Victor O. Ukpolo (born 1950 in Lagos, Nigeria) is the former Chancellor of Southern University at New Orleans.

Ukpolo is most known for his efforts in restoring SUNO to operation after Hurricane Katrina, specifically his role in obtaining funds for SUNO's recovery, including $44 million for student housing, $32 million for classroom buildings, and various grants for other academic purposes. In 2012 the Carnegie Corporation selected Ukpolo as one of 45 naturalized citizens of the United States for Carnegie's Americans by Choice award.)

==Modest beginnings==
Ukpolo came to the United States at age 23 as a student at the University of Maryland at College Park from which he received his bachelor's degree. To finance his education, he worked in a restaurant washing dishes and drove taxicabs in the District of Columbia. He received his master's degree and Ph.D. from American University in the nation's capital. From there he steadily climbed through various assignments and challenges to the chancellorship at SUNO. He is thought to be the first native-born Nigerian to head a university in the United States.

==Administrative background==
Ukpolo's academic-administrative posts before becoming SUNO's seventh chancellor were in California and Tennessee. An economist, Ukpolo serves on the American Association of State Colleges and Universities’ Committee on Economic and Workforce Development.

==Katrina aftermath==
At SUNO, Ukpolo has demonstrated a knack for working with various types of people, his name being frequently in the news in the Greater New Orleans Area because of his efforts to remedy the damage to SUNO's campus by Hurricane Katrina.

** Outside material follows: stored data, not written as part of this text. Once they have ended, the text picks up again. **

(** * Monte Carlo option pricer: embedding of [main.cpp] and its properties

    The two numerical functions of [main.cpp],
    [calculate_historical_volatility] and [monte_carlo_pricer], are written
    once over an abstract arithmetic (class [Arith]) and instantiated twice:

    - [Binary64.arith]: IEEE 754 binary64, the C++ [double], on Rocq's
      primitive floats; [std::exp] and [std::log] are parameters (record
      [libm]), since libm is not part of the repository;
    - [Exact.arith]: the real numbers, the arithmetic in which the formulas
      of the specification are written.

    The source of randomness ([std::mt19937] with
    [std::normal_distribution]) is a parameter too: a function from the seed
    and the rank of the draw to the variate.

    The reader [read_prices_from_csv] is written on a model of the input
    streams it reads with [std::getline], with [std::stod] as a parameter,
    and [main] as the composition of the three on [double]. *)

From Stdlib Require Import ZArith List Bool Lia.
From Stdlib Require Import Floats Uint63.
From Stdlib Require Import Reals Lra.
From Stdlib Require Import Permutation.
From Stdlib Require Ascii String.
Import ListNotations.

Set Warnings "-inexact-float".

(** ** The arithmetic of the program *)

(** What the source needs of [double]: its literals, the four operations,
    unary minus, [std::sqrt], [std::exp], [std::log], the comparison [<] and
    the conversion of an integer ([int], [size_t]) to [double]. *)
Class Arith (F : Type) : Type := {
  lit_0 : F;        (* 0.0 *)
  lit_0_5 : F;      (* 0.5 *)
  lit_0_20 : F;     (* 0.20 *)
  lit_252 : F;      (* 252.0 *)
  fadd : F -> F -> F;
  fsub : F -> F -> F;
  fmul : F -> F -> F;
  fdiv : F -> F -> F;
  fneg : F -> F;
  fsqrt : F -> F;
  fexp : F -> F;
  flog : F -> F;
  fltb : F -> F -> bool;
  of_int : Z -> F
}.

Declare Scope arith_scope.
Delimit Scope arith_scope with ar.
Infix "+" := fadd : arith_scope.
Infix "-" := fsub : arith_scope.
Infix "*" := fmul : arith_scope.
Infix "/" := fdiv : arith_scope.
Notation "- x" := (fneg x) : arith_scope.

(** ** Machine integers *)

(** [size_t] is 64 bits wide, [int] and [unsigned int] 32 bits. *)
Definition size_t_wrap (z : Z) : Z := z mod 2 ^ 64.
Definition uint_wrap (z : Z) : Z := z mod 2 ^ 32.
Definition INT_MIN : Z := - 2 ^ 31.
Definition INT_MAX : Z := 2 ^ 31 - 1.

(** Conversion of an integer to [int]: the value itself when it fits, its
    two's-complement wrap otherwise. *)
Definition int_wrap (z : Z) : Z := (z + 2 ^ 31) mod 2 ^ 32 - 2 ^ 31.

Definition int_representable (z : Z) : Prop := (INT_MIN <= z <= INT_MAX)%Z.

(** ** The source, over any arithmetic *)

Section Source.

Context {F : Type} {A : Arith F}.

Local Open Scope arith_scope.

(** [std::max(a, b)] is [(a < b) ? b : a]. *)
Definition std_max (a b : F) : F := if fltb a b then b else a.

(** *** MODULE 2: analytics *)

(** The body of the first loop, at index [i]: the state is
    [(log_returns, sum)]. *)
Definition returns_step (prices : list F) (st : list F * F) (i : nat)
  : list F * F :=
  let u_i := flog (nth i prices lit_0 / nth (i - 1) prices lit_0) in
  (fst st ++ [u_i], snd st + u_i).

(** [for (size_t i = 1; i < prices.size(); ++i)]. *)
Definition returns_loop (prices : list F) : list F * F :=
  fold_left (returns_step prices) (seq 1 (length prices - 1)) ([], lit_0).

(** [for (double u : log_returns) sq_sum += (u - mean) * (u - mean);]. *)
Definition sq_dev_loop (mean : F) (log_returns : list F) : F :=
  fold_left (fun sq_sum u => sq_sum + (u - mean) * (u - mean))
            log_returns lit_0.

Definition calculate_historical_volatility (prices : list F) : F :=
  if (length prices <? 2)%nat then lit_0_20
  else
    let '(log_returns, sum) := returns_loop prices in
    let size := Z.of_nat (length log_returns) in
    let mean := sum / of_int size in
    let sq_sum := sq_dev_loop mean log_returns in
    fsqrt (sq_sum / of_int (size_t_wrap (size - 1))) * fsqrt lit_252.

(** *** MODULE 3: the Monte Carlo engine *)

Record SimulationResult : Type := {
  price : F;
  std_error : F;
  avg_final_price : F
}.

(** The three reduction variables [sum_payoffs], [sum_sq_payoffs] and
    [sum_ST]; inside the parallel region every thread has a private copy. *)
Record Sums : Type := {
  sum_payoffs : F;
  sum_sq_payoffs : F;
  sum_ST : F
}.

Definition sums_0 : Sums :=
  {| sum_payoffs := lit_0; sum_sq_payoffs := lit_0; sum_ST := lit_0 |}.

(** The combiner of [reduction(+: ...)]. *)
Definition sums_add (a b : Sums) : Sums :=
  {| sum_payoffs := sum_payoffs a + sum_payoffs b;
     sum_sq_payoffs := sum_sq_payoffs a + sum_sq_payoffs b;
     sum_ST := sum_ST a + sum_ST b |}.

(** What the run does not decide: the size of the thread team and the value
    each thread reads from [system_clock] (its tick count since the epoch)
    when it enters the parallel region. *)
Record omp_env : Type := {
  num_threads : positive;
  clock_now : nat -> Z
}.

(** [unsigned int seed = now().time_since_epoch().count() + omp_get_thread_num()]. *)
Definition thread_seed (env : omp_env) (t : nat) : Z :=
  uint_wrap (clock_now env t + Z.of_nat t).

(** The random source: [normal_draw seed k] is the [k]-th value (from 0)
    that [distribution(generator)] returns on a [std::mt19937] constructed
    from [seed]. *)
Variable normal_draw : Z -> nat -> F.

(** [#pragma omp for] with the default (static) schedule: the [n]
    iterations are cut into [num_threads] contiguous blocks, the first
    [n mod num_threads] of them one iteration longer. *)
Definition static_share (n nt t : nat) : nat :=
  (n / nt + (if t <? n mod nt then 1 else 0))%nat.

(** Trip count of [for (int i = 0; i < N; ++i)]. *)
Definition trip_count (N : Z) : nat := Z.to_nat N.

Definition drift_of (r sigma T : F) : F :=
  (r - lit_0_5 * sigma * sigma) * T.

Definition vol_sqrt_T_of (sigma T : F) : F := sigma * fsqrt T.

Definition discount_factor_of (r T : F) : F := fexp (- r * T).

His efforts to rebuild included his leading a group of prominent local, state, and federal officials on a tour of the campus. The Times-Picayune, in an editorial on 2009 March 19, praised Ukpolo and U.S. Representative Joseph Cao in their efforts to secure funding for restoration of SUNO's campus. Ukpolo also sought to protect the jobs of up to 50 employees who would be laid off if SUNO had to accommodate a $3 million reduction in state appropriation amid the economic downturn in 2009. Amid tough decisions Ukpolo can be counted on to do "the right thing for SUNO" according to Tony Clayton, chair of the Board of Supervisors for the Southern University System.

As newly instituted standards for admission of students raised the expectations on new students, in 2011 SUNO successfully resisted efforts to merge with the nearby University of New Orleans. Early in 2012 Ukpolo continued to seek restoration of 13 remaining buildings rendered unusable by Katrina. He embarked on plans to recruit more students on an international basis.

==Personal life==
Ukpolo is married to Dr Fawn Teresa Ukpolo (born 1963), who served as director of the Laboratory School at Southeastern Louisiana University from 2006 to 2013 before becoming director of the doctoral program in executive leadership at Our Lady of the Lake College in Baton Rouge. The couple has three children.